To simplify the implementation, Lalonde says they determined
that planting four trees per flight booked - regardless of flight distance - will
offset, on aggregate, the emissions from all airfare Hopper sells. Now he hopes
other travel CEOs will follow his lead.
“Usually when we build a feature we are super happy to be the
only ones to have it, and we kind of flaunt it in the face of our competitors,
how innovative we are,” he says.
“In this case I’d like to issue a challenge to the CEOs of
Expedia, Booking.com, Ctrip, even Google. They should be doing exactly the same
thing.
"If we are able to do it at our scale - and we are a company that does not
turn a profit yet - they are able to have an impact, each of them, 100 times
our scale. They can call me, and we’ll tell them what to do because we’ve already
done all the hard work of figuring out how to do this.”
Hopper's approach - as a booking app rather than as an airline, for example - comes at a time when the effectiveness of carbon offsetting is coming into question from some industry leaders, such as Responsible Travel CEO Justin
Francis, who says carbon offset efforts take too long to create meaningful change
to the environment and “are
a fig leaf, often used to justify more carbon pollution.”

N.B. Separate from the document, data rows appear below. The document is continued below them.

(** ** Claims on the path simulation *)

(** C1.  On a reachable engine with at least one step, a non-zero
    mean-reversion speed and an accepted seed, [start_monte_carlo] returns,
    and for every step [i] from 0 to [iteration_times - 1] the new lists
    satisfy
    [r[i+1] = r[i] + (Theta(i*Delta_t) - a*r[i])*Delta_t
              + sigma_d*sqrt(Delta_t)*(rho_sr*eps2 + sqrt(1-rho_sr^2)*eps1)] and
    [S[i+1] = S[i] + S[i]*(r_f - q_f - rho_sx*sigma_f*sigma_x)*Delta_t
              + S[i]*sigma_f*sqrt(Delta_t)*eps2],
    where [(eps1, eps2)] is row [i] of the array of normal draws made after
    seeding (two consecutive draws of the generator), the same [eps2] is used
    in both updates, [Delta_t = maturity_T / iteration_times], and entry 0 of
    either list is the current value. *)
Theorem start_monte_carlo_step_update (self : Single_time_Monte_Carlo) (w : world) :
  reachable self -> (1 <= iteration_times self)%Z ->
  mean_reversion_speed self <> 0 -> seed_accepted (random_seed self) ->
  exists self' w1 w2,
    np_random_seed (random_seed self) w = Ok w1
    /\ start_monte_carlo self w = Ok (self', w2)
    /\ same_parameters self self'
    /\ timestep self' = maturity_T self' / IZR (iteration_times self')
    /\ value <$> (domestic_risk_free_rate_list self' !! 0%nat)
       = Some (current_federal_funds_rate self')
    /\ value <$> (nikkei_price_list self' !! 0%nat) = Some (current_nikkei_price self')
    /\ forall i : nat, (Z.of_nat i < iteration_times self')%Z ->
         exists epsilon1 epsilon2 theta r_i S_i,
           (draw_rows (Z.to_nat (iteration_times self')) (np_random w1)).1 !! i
             = Some (epsilon1, epsilon2)
           /\ Theta self' (INR i * timestep self') = Ok theta
           /\ value <$> (domestic_risk_free_rate_list self' !! i) = Some r_i
           /\ value <$> (nikkei_price_list self' !! i) = Some S_i
           /\ value <$> (domestic_risk_free_rate_list self' !! (i + 1)%nat)
              = Some (r_i
                      + (theta - mean_reversion_speed self' * r_i) * timestep self'
                      + domestic_risk_free_rate_vol self' * sqrt (timestep self')
                        * (correlation_foreign_asset_and_domestic_risk_free_rate self' * epsilon2
                           + sqrt (1 - correlation_foreign_asset_and_domestic_risk_free_rate self' ^ 2)
                             * epsilon1))
           /\ value <$> (nikkei_price_list self' !! (i + 1)%nat)
              = Some (S_i
                      + S_i * (foreign_risk_free_rate self' - nikkei_dividends self'
                               - correlation_foreign_asset_and_exchange_rate self'
                                 * foreign_asset_vol self' * exchange_rate_vol self')
                        * timestep self'
                      + S_i * foreign_asset_vol self' * sqrt (timestep self') * epsilon2).
Proof.
  intros Hreach HN Ha Hseed.
  pose proof (reachable_well_formed self Hreach) as Hwf.
  destruct (start_monte_carlo_success self w Hwf HN Ha Hseed)
    as (w1 & w2 & rates & prices & Hw1 & _ & Hrun & L1 & L2 & Hr0 & Hp0 & Hrec).
  exists (set_lists self rates prices), w1, w2.
  split; [exact Hw1|]. split; [exact Hrun|]. split; [reflexivity|].
  split; [apply (wf_timestep self Hwf)|].
  cbn [domestic_risk_free_rate_list nikkei_price_list set_lists].
  split; [by rewrite Hr0|]. split; [by rewrite Hp0|].
  intros i Hi. cbn [iteration_times set_lists] in Hi.
  destruct (Hrec i) as (epsilon1 & epsilon2 & r & s0 & He & Hr & Hs & Hr' & Hs'); [lia|].
  exists epsilon1, epsilon2, (drift_at self i), (value r), (value s0).
  replace (i + 1)%nat with (S i) by lia.
  split; [exact He|]. split; [rewrite Theta_ok by exact Ha; reflexivity|].
  rewrite Hr, Hs, Hr', Hs'. by repeat split.
Qed.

Similarly, Niklas Hagelberg, coordinator of the UN Environment’s
subprogram on climate change, says, “The offset should be considered the last
mile of getting closer to carbon neutrality.”
As the aviation sector, in particular, assesses how it gets there, Hopper believes its efforts are the start of a positive move from its - and ideally other travel intermediaries' - end toward a sustainable industry.